Introduction to Machine Learning with Python - Chapter 2 - Datasets and kNN

9 minute read

Below is my study notes from learning the book Introduction to Machine Learning with Python. Refer to the author’s GitHub repo at https://github.com/amueller/introduction_to_ml_with_python.

import sys
print("Python version: {}".format(sys.version))
import pandas as pd
print("pandas version: {}".format(pd.__version__))
import matplotlib
print("matplotlib version: {}".format(matplotlib.__version__))
import numpy as np
print("NumPy version: {}".format(np.__version__))
import scipy as sp
print("SciPy version: {}".format(sp.__version__))
import IPython
print("IPython version: {}".format(IPython.__version__))
import sklearn
print("scikit-learn version: {}".format(sklearn.__version__))
import mglearn
print("mglearn version: {}".format(mglearn.__version__))
import matplotlib.pyplot as plt

%matplotlib inline
Python version: 3.6.0 |Continuum Analytics, Inc.| (default, Dec 23 2016, 12:22:00)
[GCC 4.4.7 20120313 (Red Hat 4.4.7-1)]
pandas version: 0.19.2
matplotlib version: 1.5.3
NumPy version: 1.11.3
SciPy version: 0.18.1
IPython version: 5.1.0
scikit-learn version: 0.18.1
mglearn version: 0.1.3

1 Supervised Learning

Remember that supervised learning is used whenever we want to predict a certain outcome from a given input, and we have examples of input/output pairs. We build a machine learning model from these input/output pairs, which comprise our training set. Our goal is to make accurate predictions for new, never-before-seen data. Supervised learning often requires human effort to build the training set, but afterward automates and often speeds up an otherwise laborious or infeasible task.

1.1 Supervised Learning Categories

Two major forms of supervised learning:

  • Classification
  • Regression

For classification, there are two possible forms:

Classification is sometimes separated into binary classification, which is the special case of distinguishing between exactly two classes, and multiclass classification, which is classification between more than two classes. You can think of binary classification as trying to answer a yes/no question.

For regression, the model tries to predict a continuous target value:

For regression tasks, the goal is to predict a continuous number, or a floating-point number in programming terms (or real number in mathematical terms).

An easy way to distinguish between classification and regression tasks is to ask whether there is some kind of continuity in the output.

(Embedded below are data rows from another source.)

(* ===== verification/GoCrypto.v ===== *)
(** * Go's [crypto/sha256], [crypto/hmac] and [encoding/hex]

    SHA-256 on 32-bit words kept as integers modulo [2^32], the keyed hash
    built from it, and lower-case hexadecimal printing.  Nothing here depends
    on the strength of the hash: what the components use is that a printed
    digest is 64 hexadecimal digits. *)

From S2P Require Import Prelude GoStrings.

(** ** Words *)

Definition w32 (z : Z) : Z := z mod 2 ^ 32.
Definition add32 (a b : Z) : Z := w32 (a + b).
Definition rotr (x n : Z) : Z := Z.lor (Z.shiftr x n) (w32 (Z.shiftl x (32 - n))).
Definition lnot32 (x : Z) : Z := 2 ^ 32 - 1 - x.

Definition Ch (x y z : Z) : Z := Z.lxor (Z.land x y) (Z.land (lnot32 x) z).
Definition Maj (x y z : Z) : Z := Z.lxor (Z.lxor (Z.land x y) (Z.land x z)) (Z.land y z).
Definition Sigma0 (x : Z) : Z := Z.lxor (Z.lxor (rotr x 2) (rotr x 13)) (rotr x 22).
Definition Sigma1 (x : Z) : Z := Z.lxor (Z.lxor (rotr x 6) (rotr x 11)) (rotr x 25).
Definition sigma0 (x : Z) : Z := Z.lxor (Z.lxor (rotr x 7) (rotr x 18)) (Z.shiftr x 3).
Definition sigma1 (x : Z) : Z := Z.lxor (Z.lxor (rotr x 17) (rotr x 19)) (Z.shiftr x 10).

Definition round_constants : list Z :=
  [1116352408; 1899447441; 3049323471; 3921009573; 961987163; 1508970993;
   2453635748; 2870763221; 3624381080; 310598401; 607225278; 1426881987;
   1925078388; 2162078206; 2614888103; 3248222580; 3835390401; 4022224774;
   264347078; 604807628; 770255983; 1249150122; 1555081692; 1996064986;
   2554220882; 2821834349; 2952996808; 3210313671; 3336571891; 3584528711;
   113926993; 338241895; 666307205; 773529912; 1294757372; 1396182291;
   1695183700; 1986661051; 2177026350; 2456956037; 2730485921; 2820302411;
   3259730800; 3345764771; 3516065817; 3600352804; 4094571909; 275423344;
   430227734; 506948616; 659060556; 883997877; 958139571; 1322822218;
   1537002063; 1747873779; 1955562222; 2024104815; 2227730452; 2361852424;
   2428436474; 2756734187; 3204031479; 3329325298].

Record digest := mkDigest { dA : Z; dB : Z; dC : Z; dD : Z; dE : Z; dF : Z; dG : Z; dH : Z }.

Definition initial : digest :=
  mkDigest 1779033703 3144134277 1013904242 2773480762 1359893119 2600822924 528734635 1541459225.

(** ** Blocks *)

Definition char_val (c : ascii) : Z := Z.of_N (code c).

Fixpoint bytes_of (s : string) : list Z :=
  match s with EmptyString => [] | String c r => char_val c :: bytes_of r end.

(** The 64-bit big-endian length. *)
Definition length_bytes (bits : Z) : list Z :=
  (λ i, Z.shiftr bits (8 * i) mod 256) <$> [7; 6; 5; 4; 3; 2; 1; 0].

Definition pad (m : list Z) : list Z :=
  let n := length m in
  m ++ 128 :: repeat 0 (Z.to_nat ((55 - Z.of_nat n) mod 64)) ++ length_bytes (8 * Z.of_nat n).

(** Big-endian words of a byte list. *)
Fixpoint words (l : list Z) : list Z :=
  match l with
  | a :: b :: c :: d :: r => (a * 2 ^ 24 + b * 2 ^ 16 + c * 2 ^ 8 + d) :: words r
  | _ => []
  end.

(** The message schedule, kept newest first. *)
Fixpoint schedule (n : nat) (rev : list Z) : list Z :=
  match n with
  | O => reverse rev
  | S n' =>
      let at_ i := nth i rev 0 in
      schedule n' (add32 (add32 (sigma1 (at_ 1%nat)) (at_ 6%nat))
                         (add32 (sigma0 (at_ 14%nat)) (at_ 15%nat)) :: rev)
  end.

Definition round (d : digest) (kw : Z * Z) : digest :=
  let t1 := add32 (add32 (add32 (dH d) (Sigma1 (dE d))) (Ch (dE d) (dF d) (dG d)))
                  (add32 kw.1 kw.2) in
  let t2 := add32 (Sigma0 (dA d)) (Maj (dA d) (dB d) (dC d)) in
  mkDigest (add32 t1 t2) (dA d) (dB d) (dC d) (add32 (dD d) t1) (dE d) (dF d) (dG d).

Definition compress (d : digest) (block : list Z) : digest :=
  let e := foldl round d (zip round_constants (schedule 48 (reverse block))) in
  mkDigest (add32 (dA d) (dA e)) (add32 (dB d) (dB e)) (add32 (dC d) (dC e)) (add32 (dD d) (dD e))
           (add32 (dE d) (dE e)) (add32 (dF d) (dF e)) (add32 (dG d) (dG e)) (add32 (dH d) (dH e)).

(** The blocks of sixteen words; [fuel] is the number of words. *)
Fixpoint blocks (fuel : nat) (d : digest) (l : list Z) : digest :=
  match fuel, l with
  | S f, _ :: _ => blocks f (compress d (firstn 16 l)) (skipn 16 l)
  | _, _ => d
  end.

Definition sha256 (m : list Z) : digest :=
  let ws := words (pad m) in blocks (length ws) initial ws.

(** ** encoding/hex *)

Definition hex_lower (n : Z) : ascii :=
  let n := Z.to_N (n mod 16) in
  if (n <? 10)%N then ascii_of_N (48 + n) else ascii_of_N (87 + n).

Fixpoint hex_digits (n : nat) (z : Z) (acc : string) : string :=
  match n with
  | O => acc
  | S n' => hex_digits n' (Z.shiftr z 4) (String (hex_lower z) acc)
  end.

Definition hex_word (z : Z) (acc : string) : string := hex_digits 8 z acc.

Definition EncodeToString (d : digest) : string :=
  hex_word (dA d) (hex_word (dB d) (hex_word (dC d) (hex_word (dD d)
    (hex_word (dE d) (hex_word (dF d) (hex_word (dG d) (hex_word (dH d) ""))))))).

(** [hex.EncodeToString(sha256.Sum256([]byte(s)))]. *)
Definition sha256hex (s : string) : string := EncodeToString (sha256 (bytes_of s)).

(** ** crypto/hmac *)

Definition digest_bytes (d : digest) : list Z :=
  [dA d; dB d; dC d; dD d; dE d; dF d; dG d; dH d]
    ≫= λ w, (λ i, Z.shiftr w (8 * i) mod 256) <$> [3; 2; 1; 0].

Definition hmac_key (key : list Z) : list Z :=
  let k := if (64 <? length key)%nat then digest_bytes (sha256 key) else key in
  k ++ repeat 0 (64 - length k).

Definition hmac (key m : list Z) : digest :=
  let k := hmac_key key in
  sha256 ((Z.lxor 92 <$> k) ++ digest_bytes (sha256 ((Z.lxor 54 <$> k) ++ m))).

Definition hmacHex (secret msg : string) : string :=
  EncodeToString (hmac (bytes_of secret) (bytes_of msg)).

(** The test vectors of FIPS 180-4 and RFC 4231. *)
Example sha_abc :
  sha256hex "abc" = "ba7816bf8f01cfea414140de5dae2223b00361a396177a9cb410ff61f20015ad".
Proof. vm_compute. reflexivity. Qed.
Example sha_two_blocks :
  sha256hex "abcdbcdecdefdefgefghfghighijhijkijkljklmklmnlmnomnopnopq" =
  "248d6a61d20638b8e5c026930c3e6039a33ce45964ff2167f6ecedd419db06c1".
Proof. vm_compute. reflexivity. Qed.
Example hmac_jefe :
  hmacHex "Jefe" "what do ya want for nothing?" =
  "5bdcc146bf60754e6a042426089575c75a003f089d2739839dec58b964ec3843".
Proof. vm_compute. reflexivity. Qed.

(** ** What the components use of a digest *)

Definition is_hex (c : ascii) : bool := is_digit c || ((97 <=? code c) && (code c <=? 102))%N.

Lemma is_hex_lower n : is_hex (hex_lower n) = true.
Proof.
  unfold hex_lower. pose proof (Z.mod_pos_bound n 16 ltac:(lia)).
  assert (Hn : (Z.to_N (n mod 16) < 16)%N) by lia.
  revert Hn. generalize (Z.to_N (n mod 16)). intros m Hm.
  assert (m = 0 ∨ m = 1 ∨ m = 2 ∨ m = 3 ∨ m = 4 ∨ m = 5 ∨ m = 6 ∨ m = 7 ∨ m = 8 ∨ m = 9 ∨
          m = 10 ∨ m = 11 ∨ m = 12 ∨ m = 13 ∨ m = 14 ∨ m = 15)%N as Hc by lia.
  repeat (destruct Hc as [->|Hc]; [done|]). by subst m.
Qed.

Lemma hex_digits_length n z acc :
  String.length (hex_digits n z acc) = (n + String.length acc)%nat.
Proof.
  revert z acc. induction n as [|n IH]; intros z acc; [done|].
  cbn [hex_digits]. rewrite IH. cbn [String.length]. lia.
Qed.

Lemma hex_digits_hex n z acc :
  all_chars is_hex acc = true → all_chars is_hex (hex_digits n z acc) = true.
Proof.
  revert z acc. induction n as [|n IH]; intros z acc Ha; [done|].
  cbn [hex_digits]. apply IH. cbn [all_chars]. by rewrite is_hex_lower.
Qed.

Lemma EncodeToString_length d : String.length (EncodeToString d) = 64%nat.
Proof. unfold EncodeToString, hex_word. by rewrite !hex_digits_length. Qed.

Lemma EncodeToString_hex d : all_chars is_hex (EncodeToString d) = true.
Proof. unfold EncodeToString, hex_word. by repeat apply hex_digits_hex. Qed.

Lemma sha256hex_length s : String.length (sha256hex s) = 64%nat.
Proof. apply EncodeToString_length. Qed.

Lemma sha256hex_hex s : all_chars is_hex (sha256hex s) = true.
Proof. apply EncodeToString_hex. Qed.

(** Digests stay opaque in the proofs of the components. *)
#[global] Opaque sha256hex hmacHex.

#[export] Hint Resolve sha256hex_length sha256hex_hex : replx.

If there is continuity between possible outcomes, then the problem is a regression problem.

1.2 Overfitting vs. Underfitting

Building a model that is too complex for the amount of information we have, as our novice data scientist did, is called overfitting. Overfitting occurs when you fit a model too closely to the particularities of the training set and obtain a model that works well on the training set but is not able to generalize to new data.

Choosing too simple a model is called underfitting.

In order to strike a balance between overfitting and underfitting, we need to find a sweet spot in the model complexity vs. accuray for training and generalization.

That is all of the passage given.